Tuesday, May 28, 2013

How I got through Chag Shavuot

And now, for the post (I hope!) you've all been waiting for!

Let's talk about my chag! If you've been following along, you will know that over chag, I participated in the PCOS Diva jumpstart week. I have to admit I was skeptical. I assumed all I would gain would be some supplements I could take and some new recipes to add to my list of things I could eat.

As I started the week that Monday, I often felt like it couldn't work. I thought I was eating too much (which I was, but only a bit so I scaled back a tad) and would probably not lose weight. Not only did I lose a little weight, but I gained a whole new perspective. The focus of the week was not just on food, but on the whole body experience. By the end of the week I had lost a bit of weight (I didn't follow the food plan 100% because of kashrut, kiddush, and hamotzi) and even though I could not participate in everything as much as I would have liked (again, because it was chag and I couldn't go online) I really felt a change. I was calmer, more collected.

For instance, over chag we had a potluck at our house. I made challah. I prepared a double recipe but only put in one recipe's worth of yeast! Yikes! Then, I was baking something on chag for the potluck with my oven set to shabbat mode. I had (or so I thought) set my oven down to 175 degrees F before chag. So when I raised the temp to 350, it was actually over 500! It burnt what I was making and I did not have time to make another. Usually, this would trigger an emotional melt down. I would put up a calm face for the guests, but be miserable and a mess. I was calm and collected for real! That gave me such a boost, I felt even better about myself for taking everything in stride. It is such a good feeling to feel in control.

After reflecting from the week and trying to ingrain all the lessons learned, I realized that there are several aspects of my life I need to work on. One glaring one is my career. It is not fulfilling and there is almost no potential for me in my current job. Then I realized, it is staring me in the face! I have always had a passion for health and helping people. I had decided during college not to go into medical school. As I learn and research more about my health and the health of my family, I know the health field is where I need to go. So, I have decided to go to school to become a certified health coach! I know that the orthodox community is a community of bright, educated people. But sifting through everything and finding the time to plan and make good decisions is so challenging. Kiddush is so temping, and often lacking in healthy choices for nosh and drink (no water?? or even juice! why??). Chag is so crazy that often you have to whip together what is easy. I want to help you and your families live healthier, whole, and more fulfilling lives. I could not imagine a career more fulfilling for me.
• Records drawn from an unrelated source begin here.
(** The recorder on commands and previews, then [stop]. *)
Lemma run_recorder_returns (cs more : list string) (stop : string) (s : state) :
  Inv (os s) ->
  Forall (fun l => recordable l || enters PREVIEW_COMMAND l = true) cs ->
  enters STOP_COMMAND stop = true ->
  stdin s = (cs ++ stop :: more)%list ->
  exists s' ev,
    run_recorder shell prompt aliases envvars s
    = (Ret (map Py.strip (filter recordable cs)), s', ev)
    /\ Inv (os s') /\ stdin s' = more
    /\ filter is_run_command ev
       = calls shell aliases envvars (map Py.strip (filter recordable cs))
    /\ filter is_write_file ev = [].
Proof.
  intros Hi Hp Hstop Hs.
  destruct (recorder_loop_prefix cs [] (stop :: more) s Hi Hs Hp)
    as (s2 & e1 & Hi2 & Hs2 & Hc & Hw & Hloop).
  destruct (recorder_step_stop stop more (map Py.strip (filter recordable cs)) s2
              Hi2 Hs2 Hstop) as (e2 & Ht2 & Hend).
  exists (set_stdin more s2), (e1 ++ e2)%list.
  split.
  - unfold run_recorder. rewrite Hs, length_app. cbn [List.length].
    replace (S (List.length cs + S (List.length more)))
      with (List.length cs + S (S (List.length more))) by lia.
    rewrite Hloop. cbn [app]. now rewrite Hend.
  - split; [exact Hi2|]. split; [reflexivity|].
    split; [now rewrite filter_app, Hc, (terminal_no_command _ Ht2), app_nil_r|].
    now rewrite filter_app, Hw, (terminal_no_write _ Ht2).
Qed.

Lemma recordable_plain (cs : list string) :
  Forall (fun l => recordable l = true) cs ->
  Forall (fun l => recordable l || enters PREVIEW_COMMAND l = true) cs
  /\ filter recordable cs = cs.
Proof.
  induction 1 as [|l cs Hl _ [IH1 IH2]]; [split; [constructor | reflexivity]|].
  split; [constructor; [now rewrite Hl | exact IH1]|].
  cbn [filter]. now rewrite Hl, IH2.
Qed.




End RecorderLoop.

(** ** Decorators, styles, keys and the executor at their edges *)

Section Decorators.
Variable A : Type.

Lemma fold_left_inner (rest : list (A -> A)) :
  forall (f : A -> A) (x : A),
    fold_left inner rest f x = f (fold_right (fun g y => g y) x rest).
Proof.
  induction rest as [|g rest IH]; intros f x; [reflexivity|].
  cbn [fold_left fold_right]. now rewrite IH.
Qed.

(** X9.  [_compose] of the functions [f1], ..., [fn] is the function
    that applies [fn] first and [f1] last; of no function at all it is
    the [TypeError] of [functools.reduce].  So [player_command] applies
    the prompt option, then the speed option, then the shell option. *)
Theorem compose_applies_the_last_function_first (functions : list (A -> A))
    (x : A) :
  match _compose functions with
  | Some composed => composed x = fold_right (fun g y => g y) x functions
  | None => functions = []
  end
  /\ forall shell_option speed_option prompt_option : A -> A,
      _compose [shell_option; speed_option; prompt_option]
      = Some (fun f => shell_option (speed_option (prompt_option f))).
Proof.
  split; [|reflexivity].
  destruct functions as [|f rest]; [reflexivity|].
  cbn [_compose reduce fold_right]. apply fold_left_inner.
Qed.

End Decorators.

Section Styles.
Context {P : Platform}.

Lemma params_length_code (code rest : string) :
  Click.params_length code = String.length code ->
  Click.params_length (code ++ String "m" rest) = String.length code.
Proof.
  induction code as [|c code IH]; [reflexivity|].
  cbn [append Click.params_length String.length].
  destruct (Py.is_digit c || Ascii.eqb c ";"); [|discriminate].
  intros [= H]. now rewrite IH.
Qed.

(** A style code at the head of a text is taken away by [strip_ansi]. *)
Lemma strip_ansi_sgr (code rest : string) :
  Click.params_length code = String.length code ->
  Click.strip_ansi_from 0 (Click.sgr code ++ rest)
  = Click.strip_ansi_from 0 rest.
Proof.
  intros H. apply strip_ansi_from_sequence.
  unfold Click.sgr, Click.ESC. rewrite !sapp_assoc.
  change (String (ascii_of_nat 27) EmptyString ++ "[" ++ code ++ "m" ++ rest)
    with (String (ascii_of_nat 27) (String "[" (code ++ String "m" rest))).
  rewrite match_ansi_two. cbn [Ascii.eqb Bool.eqb].
  rewrite (params_length_code code rest H).
  replace (Py.drop (String.length code) (code ++ String "m" rest))
    with (String "m" rest) by (now rewrite drop_app).
  change (Ascii.eqb (ascii_of_nat 27) (ascii_of_nat 27)) with true.
  change (Py.is_alpha "m") with true. cbv iota. f_equal.
  rewrite !slength_app. cbn [String.length]. lia.
Qed.

Lemma strip_ansi_attr (on off rest : string) (a : option bool) :
  Click.params_length on = String.length on ->
  Click.params_length off = String.length off ->
  Click.strip_ansi_from 0 (Click.attr on off a ++ rest)
  = Click.strip_ansi_from 0 rest.
Proof.
  intros Hon Hoff. destruct a as [[|]|]; cbn [Click.attr];
    [now apply strip_ansi_sgr | now apply strip_ansi_sgr | reflexivity].
Qed.

Lemma strip_ansi_style (text : string) (k : Click.style_args) :
  Click.strip_ansi (Click.style text k) = Click.strip_ansi text.
Proof.
  unfold Click.strip_ansi, Click.style.
  assert (Hfg : Click.strip_ansi_from 0
                  (match Click.fg k with
                   | Some c => Click.sgr (Click.fg_code c)
                   | None => EmptyString
                   end
                   ++ Click.attr "1" "22" (Click.bold k)
                   ++ Click.attr "2" "22" (Click.dim k)
                   ++ Click.attr "4" "24" (Click.underline k)
                   ++ Click.attr "5" "25" (Click.blink k)
                   ++ text ++ Click.sgr "0")
                = Click.strip_ansi_from 0
                    (Click.attr "1" "22" (Click.bold k)
                     ++ Click.attr "2" "22" (Click.dim k)
                     ++ Click.attr "4" "24" (Click.underline k)
                     ++ Click.attr "5" "25" (Click.blink k)
                     ++ text ++ Click.sgr "0")).
  { destruct (Click.fg k) as [c|]; [|reflexivity].
    apply strip_ansi_sgr. now destruct c. }
  rewrite Hfg.
  rewrite !strip_ansi_attr by reflexivity.
  unfold Click.sgr at 1, Click.ESC.
  change (text ++ String (ascii_of_nat 27) EmptyString ++ "[" ++ "0" ++ "m")
    with (text ++ String (ascii_of_nat 27) "[0m").
  rewrite (strip_ansi_from_app text "[0m" (ascii_of_nat 27) eq_refl 0)
    by apply Nat.le_0_l.
  change (Click.strip_ansi_from 0 (String (ascii_of_nat 27) "[0m"))
    with EmptyString.
  apply sapp_nil_r.
Qed.

(** X10.  A [Style] changes the codes around a text, never the text
    that [strip_ansi] recovers: so a styled value is bracketed or
    labelled exactly when the value itself would be, and a styled empty
    value still collapses to a backspace, however many styles are
    chained. *)
Theorem styles_keep_the_underlying_text (k k' : Click.style_args)
    (text left right : string) :
  Click.strip_ansi (TermString.Style k text) = Click.strip_ansi text
  /\ Click.strip_ansi (TermString.Style k' (TermString.Style k text))
     = Click.strip_ansi text
  /\ TermString._bracketed (TermString.Style k text) left right
     = (if Py.truthy (Click.strip_ansi text)
        then left ++ TermString.Style k text ++ right
        else TermString.BS)
  /\ TermString.git (TermString.Style k text)
     = (if Py.truthy (Click.strip_ansi text)
        then Click.style "git" (TermString.kw_fg Click.blue) ++ ":"
             ++ TermString.Style k text
        else TermString.BS).
Proof.
  unfold TermString.Style, TermString._bracketed, TermString.git.
  rewrite !strip_ansi_style. auto.
Qed.

End Styles.

(** ** Keys, speeds and commands at their edges *)

Section Edges.
Context {P : Platform}.

Lemma wait_for_keys_any (chars ks : list string) :
  match wait_for_keys chars ks with
  | (Ret k, rest, ev) =>
      exists skipped,
        ks = (skipped ++ k :: rest)%list
        /\ Forall (passed_over chars) skipped
        /\ k <> ESC /\ is_in k chars = true
        /\ ev = (map EvKey skipped ++ [EvKey k; EvEcho EmptyString true])%list
  | (Raise e, rest, ev) =>
      e = Abort
      /\ exists skipped,
          ks = (skipped ++ ESC :: rest)%list
          /\ Forall (passed_over chars) skipped
          /\ ev = (map EvKey skipped ++ [EvKey ESC; EvEcho EmptyString true])%list
  | (Blocked, rest, ev) =>
      rest = [] /\ Forall (passed_over chars) ks /\ ev = map EvKey ks
  end.
Proof.
  induction ks as [|k ks IH]; cbn [wait_for_keys].
  - repeat split; constructor.
  - destruct (String.eqb_spec k ESC) as [->|Hne].
    + split; [reflexivity|]. exists []. repeat split; constructor.
    + destruct (is_in k chars) eqn:Hin.
      * exists []. repeat split; try assumption. constructor.
      * assert (Hk : passed_over chars k) by (now split).
        destruct (wait_for_keys chars ks) as [[[k'|e|] rest] ev].
        -- destruct IH as (skipped & -> & Hs & Hk' & Hin' & ->).
           exists (k :: skipped). repeat split; try assumption.
           now constructor.
        -- destruct IH as (-> & skipped & -> & Hs & ->).
           split; [reflexivity|]. exists (k :: skipped).
           repeat split. now constructor.
        -- destruct IH as (-> & Hs & ->). repeat split. now constructor.
Qed.

(** X11.  [wait_for] reads keys up to the first one that is the
    escape key or one of the keys awaited, and no further.  The keys
    before it are read and dropped without an echo; the escape key
    aborts, even when it is among the keys awaited; a key awaited is
    returned after a newline is shown; when no such key comes, all the
    keys are read and the function still waits. *)
Theorem wait_for_stops_at_the_first_key_awaited (chars : list string)
    (s : state) :
  match wait_for chars s with
  | (r, s', ev) =>
      s' = set_keys (keys s') s
      /\ match r with
         | Ret k =>
             exists skipped,
               keys s = (skipped ++ k :: keys s')%list
               /\ Forall (passed_over chars) skipped
               /\ k <> ESC /\ is_in k chars = true
               /\ ev = (map EvKey skipped
                        ++ [EvKey k; EvEcho EmptyString true])%list
         | Raise e =>
             e = Abort
             /\ exists skipped,
                 keys s = (skipped ++ ESC :: keys s')%list
                 /\ Forall (passed_over chars) skipped
                 /\ ev = (map EvKey skipped
                          ++ [EvKey ESC; EvEcho EmptyString true])%list
         | Blocked =>
             keys s' = [] /\ Forall (passed_over chars) (keys s)
             /\ ev = map EvKey (keys s)
         end
  end.
Proof.
  unfold wait_for. pose proof (wait_for_keys_any chars (keys s)) as H.
  destruct (wait_for_keys chars (keys s)) as [[r rest] ev].
  split; [reflexivity|]. destruct r as [k|e|]; exact H.
Qed.

Lemma keystroke_events_no_exec (text : string) (speed : Z) (ks : list string) :
  forall i, filter is_exec (keystroke_events text speed i ks) = [].
Proof.
  induction ks as [|k ks IH]; intros i; [reflexivity|].
  cbn [keystroke_events filter is_exec]. apply IH.
Qed.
By February, I will have certification to begin seeing clients at an introductory low rate. I will take on a limited number of clients as I transition from my current job, and build my practice from there. I hope to reach orthodox Jews throughout the globe and create a ripple effect in their communities to create a healthier, happier family unit.

I am excited and so relieved to have made this life choice. As expected, some family members were very supportive, others were skeptical, and still others I haven't really told yet... wish me luck in my new adventure!